**EXERCISE AIM:** All of the entries should be written out again exactly.

**Records from a data collection:**
Lemma try_except_ext {A} (m m' : M A) (k k' : exn -> M A) :
  (forall st, m st = m' st) -> (forall e st, k e st = k' e st) ->
  forall st, try_except m k st = try_except m' k' st.
Proof.
  intros Hm Hk st. unfold try_except. rewrite Hm.
  destruct (m' st) as [[[a|r|e|] st1] ev1]; try reflexivity. rewrite Hk. reflexivity.
Qed.

Lemma try_finally_ext {A} (m m' : M A) (fin fin' : M unit) :
  (forall st, m st = m' st) -> (forall st, fin st = fin' st) ->
  forall st, try_finally m fin st = try_finally m' fin' st.
Proof.
  intros Hm Hf st. unfold try_finally. rewrite Hm.
  destruct (m' st) as [[[a|r|e|] st1] ev1]; try reflexivity; rewrite Hf; reflexivity.
Qed.

Lemma call_ext (m m' : M Empty_set) :
  (forall st, m st = m' st) -> forall st, call m st = call m' st.
Proof. intros Hm st. unfold call. rewrite Hm. reflexivity. Qed.

Lemma finally_with_close c w d st :
  try_except (browser_close d (attempt (with_close c w) d)) (fun _ => ret tt) st =
  try_except (browser_close d (attempt w d)) (fun _ => ret tt) st.
Proof.
  destruct st as [f [[]|]]; unfold try_except, browser_close, extern, bind, emit, ret, raise; cbn.
  - destruct (c d) as [[]|m1], (close (attempt w d)) as [[]|m2]; reflexivity.
  - reflexivity.
Qed.

Lemma find_download_button_with_close c w d sels db st :
  find_download_button d (attempt (with_close c w) d) sels db st =
  find_download_button d (attempt w d) sels db st.
Proof.
  revert db st. induction sels as [|s rest IH]; intros db st; [reflexivity|].
  cbn [find_download_button]. apply bind_ext; [reflexivity|].
  intros [v|] st'; [destruct (truthy v); [reflexivity |] |]; apply IH.
Qed.

Ltac ext_tac H :=
  repeat
    (intros; cbv beta;
     first
       [ apply H
       | apply finally_with_close
       | apply find_download_button_with_close
       | apply bind_ext
       | apply try_except_ext
       | apply try_finally_ext
       | match goal with
         | |- (match ?x with _ => _ end) _ = (match ?x with _ => _ end) _ => destruct x
         end
       | reflexivity ]).
(** A Deepgram body without a transcript: no channel, or a first channel
    without alternative, or a first alternative without the field.  A
    missing ["results"], ["channels"] or ["alternatives"] counts as
    empty. *)
Inductive lacks_transcript : json -> Prop :=
| no_channels body results :
    json_get body (lit "results") (JObj []) = Ok results ->
    json_get results (lit "channels") (JArr []) = Ok (JArr []) ->
    lacks_transcript body
| no_alternatives body results channel more :
    json_get body (lit "results") (JObj []) = Ok results ->
    json_get results (lit "channels") (JArr []) = Ok (JArr (channel :: more)) ->
    json_get channel (lit "alternatives") (JArr []) = Ok (JArr []) ->
    lacks_transcript body
| no_transcript_field body results channel more fields more' :
    json_get body (lit "results") (JObj []) = Ok results ->
    json_get results (lit "channels") (JArr []) = Ok (JArr (channel :: more)) ->
    json_get channel (lit "alternatives") (JArr [])
      = Ok (JArr (JObj fields :: more')) ->
    dict_get fields (lit "transcript") = None ->
    lacks_transcript body.

(** The model argument and the command line of [PiperProvider.synthesize]
    in world [w], when its temporary file is [tmp_path]. *)
Definition piper_model {rt : PyRuntime} (s : TTS.PiperProvider.self)
    (voice : pystr) (w : world) : pystr :=
  let '(model_path, piper_voice) := TTS.PiperProvider._get_voice_path s voice in
  match disk w model_path with Some _ => model_path | None => piper_voice end.

Definition piper_cmd {rt : PyRuntime} (s : TTS.PiperProvider.self)
    (voice : pystr) (w : world) (tmp_path : pystr) : list pystr :=
  [ lit "piper"; lit "--model"; piper_model s voice w;
    lit "--output_file"; tmp_path ].

(** The disk right after the temporary file was created. *)
Definition disk_with_tmp (w : world) (tmp_path : pystr) : files :=
  write_file tmp_path (Some []) (disk w).

(** *** Structured transcripts *)

(** A transcript as the Rev.ai documentation describes it: monologues
    (one per stretch of one speaker) of elements, each element of a type
    (["text"], ["punct"], ...) with a value, and whatever further fields
    (timestamps, confidence). *)
Record element : Type := mkElement {
  el_type : pystr;
  el_value : pystr;
  el_extra : dict json }.

Record monologue : Type := mkMonologue {
  speaker : Q;
  elements : list element }.

Definition transcript := list monologue.

(** The JSON document of a transcript. *)
Definition element_json (e : element) : json :=
  JObj ((lit "type", JStr (el_type e)) :: (lit "value", JStr (el_value e))
          :: el_extra e).

Definition monologue_json (m : monologue) : json :=
  JObj [ (lit "speaker", JNum (speaker m));
         (lit "elements", JArr (List.map element_json (elements m))) ].

Definition transcript_json (t : transcript) : json :=
  JObj [ (lit "monologues", JArr (List.map monologue_json t)) ].

(** The plain text of a transcript, in the words of the specification:
    every element of type ["text"] of every monologue, in order, joined
    by single spaces. *)
Definition is_text (e : element) : bool := str_eqb (el_type e) (lit "text").

Definition text_elements (t : transcript) : list pystr :=
  List.map el_value (filter is_text (concat (List.map elements t))).

Definition reconstructed (t : transcript) : pystr :=
  join (lit " ") (text_elements t).

(** *** Concrete inputs for the examples *)

(** A runtime that is exact on ASCII text. *)
Definition ascii_lower (s : pystr) : pystr :=
  List.map (fun c => if ((65 <=? c) && (c <=? 90))%N then (c + 32)%N else c) s.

**ANSWER AREA:**
Lemma try_except_ext {A} (m m' : M A) (k k' : exn -> M A) :
  (forall st, m st = m' st) -> (forall e st, k e st = k' e st) ->
  forall st, try_except m k st = try_except m' k' st.
Proof.
  intros Hm Hk st. unfold try_except. rewrite Hm.
  destruct (m' st) as [[[a|r|e|] st1] ev1]; try reflexivity. rewrite Hk. reflexivity.
Qed.

Lemma try_finally_ext {A} (m m' : M A) (fin fin' : M unit) :
  (forall st, m st = m' st) -> (forall st, fin st = fin' st) ->
  forall st, try_finally m fin st = try_finally m' fin' st.
Proof.
  intros Hm Hf st. unfold try_finally. rewrite Hm.
  destruct (m' st) as [[[a|r|e|] st1] ev1]; try reflexivity; rewrite Hf; reflexivity.
Qed.

Lemma call_ext (m m' : M Empty_set) :
  (forall st, m st = m' st) -> forall st, call m st = call m' st.
Proof. intros Hm st. unfold call. rewrite Hm. reflexivity. Qed.

Lemma finally_with_close c w d st :
  try_except (browser_close d (attempt (with_close c w) d)) (fun _ => ret tt) st =
  try_except (browser_close d (attempt w d)) (fun _ => ret tt) st.
Proof.
  destruct st as [f [[]|]]; unfold try_except, browser_close, extern, bind, emit, ret, raise; cbn.
  - destruct (c d) as [[]|m1], (close (attempt w d)) as [[]|m2]; reflexivity.
  - reflexivity.
Qed.

Lemma find_download_button_with_close c w d sels db st :
  find_download_button d (attempt (with_close c w) d) sels db st =
  find_download_button d (attempt w d) sels db st.
Proof.
  revert db st. induction sels as [|s rest IH]; intros db st; [reflexivity|].
  cbn [find_download_button]. apply bind_ext; [reflexivity|].
  intros [v|] st'; [destruct (truthy v); [reflexivity |] |]; apply IH.
Qed.

Ltac ext_tac H :=
  repeat
    (intros; cbv beta;
     first
       [ apply H
       | apply finally_with_close
       | apply find_download_button_with_close
       | apply bind_ext
       | apply try_except_ext
       | apply try_finally_ext
       | match goal with
         | |- (match ?x with _ => _ end) _ = (match ?x with _ => _ end) _ => destruct x
         end
       | reflexivity ]).
(** A Deepgram body without a transcript: no channel, or a first channel
    without alternative, or a first alternative without the field.  A
    missing ["results"], ["channels"] or ["alternatives"] counts as
    empty. *)
Inductive lacks_transcript : json -> Prop :=
| no_channels body results :
    json_get body (lit "results") (JObj []) = Ok results ->
    json_get results (lit "channels") (JArr []) = Ok (JArr []) ->
    lacks_transcript body
| no_alternatives body results channel more :
    json_get body (lit "results") (JObj []) = Ok results ->
    json_get results (lit "channels") (JArr []) = Ok (JArr (channel :: more)) ->
    json_get channel (lit "alternatives") (JArr []) = Ok (JArr []) ->
    lacks_transcript body
| no_transcript_field body results channel more fields more' :
    json_get body (lit "results") (JObj []) = Ok results ->
    json_get results (lit "channels") (JArr []) = Ok (JArr (channel :: more)) ->
    json_get channel (lit "alternatives") (JArr [])
      = Ok (JArr (JObj fields :: more')) ->
    dict_get fields (lit "transcript") = None ->
    lacks_transcript body.

(** The model argument and the command line of [PiperProvider.synthesize]
    in world [w], when its temporary file is [tmp_path]. *)
Definition piper_model {rt : PyRuntime} (s : TTS.PiperProvider.self)
    (voice : pystr) (w : world) : pystr :=
  let '(model_path, piper_voice) := TTS.PiperProvider._get_voice_path s voice in
  match disk w model_path with Some _ => model_path | None => piper_voice end.

Definition piper_cmd {rt : PyRuntime} (s : TTS.PiperProvider.self)
    (voice : pystr) (w : world) (tmp_path : pystr) : list pystr :=
  [ lit "piper"; lit "--model"; piper_model s voice w;
    lit "--output_file"; tmp_path ].

(** The disk right after the temporary file was created. *)
Definition disk_with_tmp (w : world) (tmp_path : pystr) : files :=
  write_file tmp_path (Some []) (disk w).

(** *** Structured transcripts *)

(** A transcript as the Rev.ai documentation describes it: monologues
    (one per stretch of one speaker) of elements, each element of a type
    (["text"], ["punct"], ...) with a value, and whatever further fields
    (timestamps, confidence). *)
Record element : Type := mkElement {
  el_type : pystr;
  el_value : pystr;
  el_extra : dict json }.

Record monologue : Type := mkMonologue {
  speaker : Q;
  elements : list element }.

Definition transcript := list monologue.

(** The JSON document of a transcript. *)
Definition element_json (e : element) : json :=
  JObj ((lit "type", JStr (el_type e)) :: (lit "value", JStr (el_value e))
          :: el_extra e).

Definition monologue_json (m : monologue) : json :=
  JObj [ (lit "speaker", JNum (speaker m));
         (lit "elements", JArr (List.map element_json (elements m))) ].

Definition transcript_json (t : transcript) : json :=
  JObj [ (lit "monologues", JArr (List.map monologue_json t)) ].

(** The plain text of a transcript, in the words of the specification:
    every element of type ["text"] of every monologue, in order, joined
    by single spaces. *)
Definition is_text (e : element) : bool := str_eqb (el_type e) (lit "text").

Definition text_elements (t : transcript) : list pystr :=
  List.map el_value (filter is_text (concat (List.map elements t))).

Definition reconstructed (t : transcript) : pystr :=
  join (lit " ") (text_elements t).

(** *** Concrete inputs for the examples *)

(** A runtime that is exact on ASCII text. *)
Definition ascii_lower (s : pystr) : pystr :=
  List.map (fun c => if ((65 <=? c) && (c <=? 90))%N then (c + 32)%N else c) s.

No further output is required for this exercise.